* _Try it_
Could you reproduce the lines below from the one with "map row_date (to_datetime_dropna s)." through the one with "Definition zero_weights : dict"? Keep both ends and add nothing.

* _Entries supplied_
○ ○ ○ ○

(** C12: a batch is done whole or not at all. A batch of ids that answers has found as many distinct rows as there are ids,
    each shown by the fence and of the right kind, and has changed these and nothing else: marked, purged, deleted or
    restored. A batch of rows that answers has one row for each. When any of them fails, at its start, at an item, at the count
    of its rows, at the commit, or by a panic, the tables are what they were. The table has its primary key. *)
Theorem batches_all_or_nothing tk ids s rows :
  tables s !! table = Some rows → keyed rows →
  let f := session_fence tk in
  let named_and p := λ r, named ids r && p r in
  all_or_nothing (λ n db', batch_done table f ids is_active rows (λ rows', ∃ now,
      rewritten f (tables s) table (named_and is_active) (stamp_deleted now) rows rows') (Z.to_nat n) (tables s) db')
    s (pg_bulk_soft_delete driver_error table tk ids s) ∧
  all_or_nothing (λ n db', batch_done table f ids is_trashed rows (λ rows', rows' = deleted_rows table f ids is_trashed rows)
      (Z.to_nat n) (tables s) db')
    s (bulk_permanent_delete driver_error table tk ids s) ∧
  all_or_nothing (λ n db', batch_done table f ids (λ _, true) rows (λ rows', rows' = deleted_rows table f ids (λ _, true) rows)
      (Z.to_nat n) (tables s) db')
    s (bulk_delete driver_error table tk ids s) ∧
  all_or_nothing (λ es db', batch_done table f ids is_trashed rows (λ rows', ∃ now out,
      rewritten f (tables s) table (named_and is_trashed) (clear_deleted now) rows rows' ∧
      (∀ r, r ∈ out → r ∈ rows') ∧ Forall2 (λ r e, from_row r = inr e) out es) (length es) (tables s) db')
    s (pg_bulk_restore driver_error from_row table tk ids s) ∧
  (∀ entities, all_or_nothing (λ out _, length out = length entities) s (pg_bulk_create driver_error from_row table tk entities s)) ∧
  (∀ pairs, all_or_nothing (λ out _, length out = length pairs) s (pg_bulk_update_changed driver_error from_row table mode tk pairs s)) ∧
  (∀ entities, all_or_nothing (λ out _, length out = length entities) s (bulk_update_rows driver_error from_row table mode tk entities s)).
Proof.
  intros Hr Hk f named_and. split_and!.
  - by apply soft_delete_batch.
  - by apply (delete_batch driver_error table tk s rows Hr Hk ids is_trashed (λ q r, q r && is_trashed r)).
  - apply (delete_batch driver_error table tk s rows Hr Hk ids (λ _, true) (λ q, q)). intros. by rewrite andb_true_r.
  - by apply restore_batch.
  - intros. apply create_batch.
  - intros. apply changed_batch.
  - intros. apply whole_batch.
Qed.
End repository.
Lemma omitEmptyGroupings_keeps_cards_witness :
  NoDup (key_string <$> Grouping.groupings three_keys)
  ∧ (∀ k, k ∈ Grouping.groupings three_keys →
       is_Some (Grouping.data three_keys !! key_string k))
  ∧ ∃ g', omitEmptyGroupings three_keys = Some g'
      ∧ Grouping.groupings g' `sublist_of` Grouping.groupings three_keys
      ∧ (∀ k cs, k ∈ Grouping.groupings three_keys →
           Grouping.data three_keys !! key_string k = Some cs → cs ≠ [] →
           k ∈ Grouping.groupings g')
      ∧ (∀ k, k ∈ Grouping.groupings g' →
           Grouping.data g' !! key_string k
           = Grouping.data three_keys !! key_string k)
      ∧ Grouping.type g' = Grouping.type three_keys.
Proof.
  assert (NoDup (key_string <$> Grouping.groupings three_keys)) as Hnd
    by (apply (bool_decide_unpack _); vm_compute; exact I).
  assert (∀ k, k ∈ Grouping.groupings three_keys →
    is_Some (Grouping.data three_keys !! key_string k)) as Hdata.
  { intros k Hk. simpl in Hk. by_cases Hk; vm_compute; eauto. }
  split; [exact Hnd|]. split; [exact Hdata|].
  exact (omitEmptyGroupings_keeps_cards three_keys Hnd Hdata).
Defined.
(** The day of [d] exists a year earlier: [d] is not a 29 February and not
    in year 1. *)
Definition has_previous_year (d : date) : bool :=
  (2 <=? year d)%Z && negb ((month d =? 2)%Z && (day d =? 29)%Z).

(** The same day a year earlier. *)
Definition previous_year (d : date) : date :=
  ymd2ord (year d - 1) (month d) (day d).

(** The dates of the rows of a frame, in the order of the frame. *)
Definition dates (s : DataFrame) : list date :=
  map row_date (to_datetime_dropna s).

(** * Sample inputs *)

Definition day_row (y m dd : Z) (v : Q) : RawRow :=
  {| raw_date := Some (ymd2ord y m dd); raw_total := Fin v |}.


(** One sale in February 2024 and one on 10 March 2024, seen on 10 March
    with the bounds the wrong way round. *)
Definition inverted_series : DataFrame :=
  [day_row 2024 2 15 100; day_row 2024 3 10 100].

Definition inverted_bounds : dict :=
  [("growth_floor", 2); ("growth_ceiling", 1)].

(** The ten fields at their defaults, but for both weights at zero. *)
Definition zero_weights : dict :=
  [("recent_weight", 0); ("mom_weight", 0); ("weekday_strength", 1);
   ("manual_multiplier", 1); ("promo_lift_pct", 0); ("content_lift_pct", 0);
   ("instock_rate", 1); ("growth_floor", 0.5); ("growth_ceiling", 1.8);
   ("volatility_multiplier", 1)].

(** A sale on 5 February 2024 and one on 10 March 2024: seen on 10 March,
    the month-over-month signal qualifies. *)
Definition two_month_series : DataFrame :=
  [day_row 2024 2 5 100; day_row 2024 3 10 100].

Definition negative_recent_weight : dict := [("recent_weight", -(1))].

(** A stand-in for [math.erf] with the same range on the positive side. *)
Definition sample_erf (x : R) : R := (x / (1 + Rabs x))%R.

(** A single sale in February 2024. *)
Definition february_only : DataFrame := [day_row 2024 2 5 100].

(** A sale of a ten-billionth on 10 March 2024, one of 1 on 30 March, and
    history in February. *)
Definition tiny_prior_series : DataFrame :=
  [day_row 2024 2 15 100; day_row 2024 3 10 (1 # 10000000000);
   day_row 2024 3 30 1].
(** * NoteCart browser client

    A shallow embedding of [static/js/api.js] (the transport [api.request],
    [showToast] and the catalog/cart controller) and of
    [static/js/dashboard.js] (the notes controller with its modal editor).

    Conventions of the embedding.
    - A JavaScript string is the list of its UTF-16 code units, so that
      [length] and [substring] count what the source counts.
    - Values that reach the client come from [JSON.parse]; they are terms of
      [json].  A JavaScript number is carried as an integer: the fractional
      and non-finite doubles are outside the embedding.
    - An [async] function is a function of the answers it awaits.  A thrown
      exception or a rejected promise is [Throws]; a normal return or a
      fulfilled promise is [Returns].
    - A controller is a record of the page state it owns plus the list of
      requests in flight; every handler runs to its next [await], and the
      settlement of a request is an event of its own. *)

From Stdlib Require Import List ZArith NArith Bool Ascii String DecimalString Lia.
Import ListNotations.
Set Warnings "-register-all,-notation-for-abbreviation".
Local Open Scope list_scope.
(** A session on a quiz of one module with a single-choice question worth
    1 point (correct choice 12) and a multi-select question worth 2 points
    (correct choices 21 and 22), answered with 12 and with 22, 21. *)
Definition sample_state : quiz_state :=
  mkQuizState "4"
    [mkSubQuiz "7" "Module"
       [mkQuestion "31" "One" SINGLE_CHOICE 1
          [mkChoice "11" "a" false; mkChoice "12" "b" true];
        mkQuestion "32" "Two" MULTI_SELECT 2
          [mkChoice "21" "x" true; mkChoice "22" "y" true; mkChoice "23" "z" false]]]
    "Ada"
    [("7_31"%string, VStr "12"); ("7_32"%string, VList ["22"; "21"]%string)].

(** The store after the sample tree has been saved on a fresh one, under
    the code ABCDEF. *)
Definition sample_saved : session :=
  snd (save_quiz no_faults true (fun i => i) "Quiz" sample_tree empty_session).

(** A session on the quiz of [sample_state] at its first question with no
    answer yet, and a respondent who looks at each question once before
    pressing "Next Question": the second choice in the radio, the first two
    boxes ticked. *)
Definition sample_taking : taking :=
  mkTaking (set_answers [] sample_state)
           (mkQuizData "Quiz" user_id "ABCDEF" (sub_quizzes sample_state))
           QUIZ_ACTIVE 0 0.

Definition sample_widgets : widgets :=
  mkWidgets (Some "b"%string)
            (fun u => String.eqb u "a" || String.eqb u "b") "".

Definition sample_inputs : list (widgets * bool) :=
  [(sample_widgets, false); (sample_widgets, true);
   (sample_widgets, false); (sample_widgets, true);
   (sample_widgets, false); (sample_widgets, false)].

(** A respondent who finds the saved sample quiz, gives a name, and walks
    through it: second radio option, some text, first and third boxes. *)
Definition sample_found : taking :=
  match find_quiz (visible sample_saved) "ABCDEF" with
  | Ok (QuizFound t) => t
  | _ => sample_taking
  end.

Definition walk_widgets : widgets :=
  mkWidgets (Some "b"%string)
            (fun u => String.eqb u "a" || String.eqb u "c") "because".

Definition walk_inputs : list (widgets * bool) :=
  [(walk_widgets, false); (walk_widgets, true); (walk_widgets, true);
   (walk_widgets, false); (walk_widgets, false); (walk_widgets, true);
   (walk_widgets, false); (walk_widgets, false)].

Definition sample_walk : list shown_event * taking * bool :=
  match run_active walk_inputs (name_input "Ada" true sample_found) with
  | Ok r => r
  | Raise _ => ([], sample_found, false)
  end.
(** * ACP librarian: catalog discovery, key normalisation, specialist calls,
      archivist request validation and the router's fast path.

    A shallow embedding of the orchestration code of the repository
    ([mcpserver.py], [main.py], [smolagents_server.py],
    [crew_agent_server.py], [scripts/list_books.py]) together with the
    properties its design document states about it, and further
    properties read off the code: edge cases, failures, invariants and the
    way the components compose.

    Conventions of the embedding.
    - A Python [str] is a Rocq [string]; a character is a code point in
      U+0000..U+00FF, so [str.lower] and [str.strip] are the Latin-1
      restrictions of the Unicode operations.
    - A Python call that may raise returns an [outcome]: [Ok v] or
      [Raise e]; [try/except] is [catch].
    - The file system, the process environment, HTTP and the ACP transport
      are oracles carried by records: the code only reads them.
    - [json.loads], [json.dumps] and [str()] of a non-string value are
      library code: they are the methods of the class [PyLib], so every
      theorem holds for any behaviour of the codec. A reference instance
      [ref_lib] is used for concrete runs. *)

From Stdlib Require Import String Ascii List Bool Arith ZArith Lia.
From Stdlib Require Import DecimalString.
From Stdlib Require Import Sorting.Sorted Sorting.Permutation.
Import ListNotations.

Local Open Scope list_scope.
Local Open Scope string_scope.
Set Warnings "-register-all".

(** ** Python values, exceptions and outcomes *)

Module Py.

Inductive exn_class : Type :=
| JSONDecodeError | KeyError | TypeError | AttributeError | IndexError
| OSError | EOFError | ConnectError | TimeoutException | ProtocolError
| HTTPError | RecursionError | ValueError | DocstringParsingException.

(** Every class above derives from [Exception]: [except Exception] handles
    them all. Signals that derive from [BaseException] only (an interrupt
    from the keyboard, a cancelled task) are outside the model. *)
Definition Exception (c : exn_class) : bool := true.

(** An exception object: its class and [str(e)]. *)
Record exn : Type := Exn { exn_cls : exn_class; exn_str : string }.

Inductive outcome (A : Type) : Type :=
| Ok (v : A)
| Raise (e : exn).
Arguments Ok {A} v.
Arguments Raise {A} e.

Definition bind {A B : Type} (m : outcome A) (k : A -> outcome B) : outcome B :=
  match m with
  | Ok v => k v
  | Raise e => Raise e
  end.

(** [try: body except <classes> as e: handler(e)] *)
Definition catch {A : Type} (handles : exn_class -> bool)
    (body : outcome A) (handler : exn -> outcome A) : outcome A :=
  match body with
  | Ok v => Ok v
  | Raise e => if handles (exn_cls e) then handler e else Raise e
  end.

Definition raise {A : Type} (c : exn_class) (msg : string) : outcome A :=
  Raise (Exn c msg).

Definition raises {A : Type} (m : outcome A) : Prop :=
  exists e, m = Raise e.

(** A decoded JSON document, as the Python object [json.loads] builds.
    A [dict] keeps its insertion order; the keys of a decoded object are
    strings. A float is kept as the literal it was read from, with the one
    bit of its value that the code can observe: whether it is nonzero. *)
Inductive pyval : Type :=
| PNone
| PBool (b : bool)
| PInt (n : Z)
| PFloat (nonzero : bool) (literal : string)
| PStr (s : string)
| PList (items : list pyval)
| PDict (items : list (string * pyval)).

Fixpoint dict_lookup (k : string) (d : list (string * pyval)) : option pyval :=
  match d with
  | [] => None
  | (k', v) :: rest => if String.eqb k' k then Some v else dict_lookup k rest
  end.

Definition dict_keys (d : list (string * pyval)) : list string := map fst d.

○ ○ ○ ○

* _Answer to this problem_
  map row_date (to_datetime_dropna s).

(** * Sample inputs *)

Definition day_row (y m dd : Z) (v : Q) : RawRow :=
  {| raw_date := Some (ymd2ord y m dd); raw_total := Fin v |}.


(** One sale in February 2024 and one on 10 March 2024, seen on 10 March
    with the bounds the wrong way round. *)
Definition inverted_series : DataFrame :=
  [day_row 2024 2 15 100; day_row 2024 3 10 100].

Definition inverted_bounds : dict :=
  [("growth_floor", 2); ("growth_ceiling", 1)].

(** The ten fields at their defaults, but for both weights at zero. *)
Definition zero_weights : dict :=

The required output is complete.